In April, Sen. Ted Cruz (R-Texas), who is also running for president, introduced legislation to establish a constitutional amendment protecting states that want to bar same-sex marriage.
Here’s the transcript:
KARL: If the Supreme Court establishes that same sex marriage is a constitutional right, does that effectively end this as a political issue in this campaign?
WALKER: Well, I personally believe that marriage is between one man and one woman. If the court decides that, the only next approach is for those who are supporters of marriage being defined as between one man and one woman is ultimately to consider pursuing a constitutional amendment.
KARL: So you would favor a constitutional amendment that would say that states are allowed to ban same sex marriage.
WALKER: I believe that the decision on defining marriage should be left up to the states, yeah.
To be completely fair to Walker, it’s unclear from the transcript if he’s talking about a Constitutional Amendment that would ban same-sex marriage nationwide or one that would give states the right to make that decision on their own. Ultimately, though, there really isn’t a functional difference between the two and voters on both sides of the political aisle are going to interpret Walker’s remarks as meaning that he supports a nationwide ban on same-sex marriage regardless of what the Supreme Court might have to say later this month. In reality, of course, a President has no say whatsoever in the ratification of an amendment to the Constitution, the most Walker could do if her were elected would be to publicly endorse an amendment proposed by a Congressman or Senator. Additionally, the likelihood that any such amendment would get the 2/3 vote in the House and Senate, never mind the support of 38 out of the 50 states, is somewhere between slim and none. So basically what Walker is saying here is that he supports something that he has no control over and which has absolutely no chance of ever passing, but the fact that he’s doing it is perhaps the clearest indication yet that he is indeed running for President.

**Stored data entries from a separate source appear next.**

Lemma length_strncpy t n : length (strncpy t n) = n.
Proof.
  revert t. induction n as [|n IH]; intros t; simpl; [done|].
  destruct (chr t =? 0); simpl; [by rewrite repeat_length|by rewrite IH].
Qed.

Lemma cstr_repeat0 n : cstr (repeat 0 n) = [].
Proof. by destruct n. Qed.

Lemma cstr_strncpy t n : cstr (strncpy t n) = take n (cstr t).
Proof.
  revert t. induction n as [|n IH]; intros t; simpl; [done|].
  destruct t as [|c t]; simpl; [done|].
  destruct (Z.eqb_spec c 0) as [->|]; simpl; [done|].
  destruct (Z.eqb_spec c 0); [done|]. by rewrite IH.
Qed.

Lemma safestrcpy_loop_spec t k :
  (length (safestrcpy_loop t k) <= k)%nat /\
  cstr (safestrcpy_loop t k ++ [0]) = take k (cstr t).
Proof.
  revert t. induction k as [|k IH]; intros t; simpl; [done|].
  destruct t as [|c t]; simpl.
  { split; [lia|done]. }
  destruct (Z.eqb_spec c 0) as [->|Hc]; simpl; [split; [lia|done]|].
  destruct (IH t) as [Hl Hs]. destruct (Z.eqb_spec c 0); [done|].
  split; [lia|]. by rewrite Hs.
Qed.

(** safestrcpy into an array of n > 0 bytes writes at most n bytes,
    always leaves a NUL-terminated string there, and that string is the
    source truncated to n - 1 characters; for n <= 0 it writes nothing. *)
Theorem safestrcpy_bounded (t : list Z) (n : Z) :
  zlen (safestrcpy t n) <= Z.max 0 n /\
  (0 < n ->
   last (safestrcpy t n) = Some 0 /\
   cstr (safestrcpy t n) = take (Z.to_nat (n - 1)) (cstr t)).
Proof.
  unfold safestrcpy. destruct (Z.leb_spec n 0).
  { split; [unfold zlen; simpl; lia|lia]. }
  destruct (safestrcpy_loop_spec t (Z.to_nat (n - 1))) as [Hl Hs].
  split.
  - unfold zlen. rewrite length_app. simpl. lia.
  - intros _. split; [apply last_snoc|done].
Qed.

Lemma safestrcpy_bounded_witness :
  last (safestrcpy [105; 110; 105; 116] 3) = Some 0 /\
  cstr (safestrcpy [105; 110; 105; 116] 3) = [105; 110].
Proof.
  destruct (proj2 (safestrcpy_bounded [105; 110; 105; 116] 3) ltac:(lia)) as [H1 H2].
  split; [exact H1|]. rewrite H2. reflexivity.
Defined.

(** Clients use the lemmas above, not the loops. *)
#[global] Opaque load64 store64 load32 store32 memset memmove memcmp.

Governor Walker didn’t have to answer the question this way, of course. He could have said that he won’t comment until the Court has ruled. He could have said that, as President, it’s a subject that would be outside of his purview. He could have responded the way he did when the Supreme Court denied Wisconsin’s appeal of the ruling by the Seventh Circuit Court of Appeals when he said that the battle over same-sex marriage was “over in Wisconsin.” Instead he took a position that is designed to appeal to an increasingly small minority of Americans, and the reason for it is obvious. Walker is running for President and Iowa is pretty much a must-win state for him. In order to win in Iowa in a Republican caucus, you need to appeal to the social conservatives that are most likely to show up at night in the winter for a caucus. Once the Supreme Court does rule, you can expect Walker to react the same way that he did here, as will many of his fellow Republicans, notwithstanding the fact that most Americans say that they would be fine with a Court ruling that struck down same-sex marriage bans nationwide. That will probably help him in the race for the Republican nomination, but if he does win the nomination he’s going to have the same problem with the vast number of voters who don’t consider them social conservatives that Republicans have had in the last two Presidential election cycles.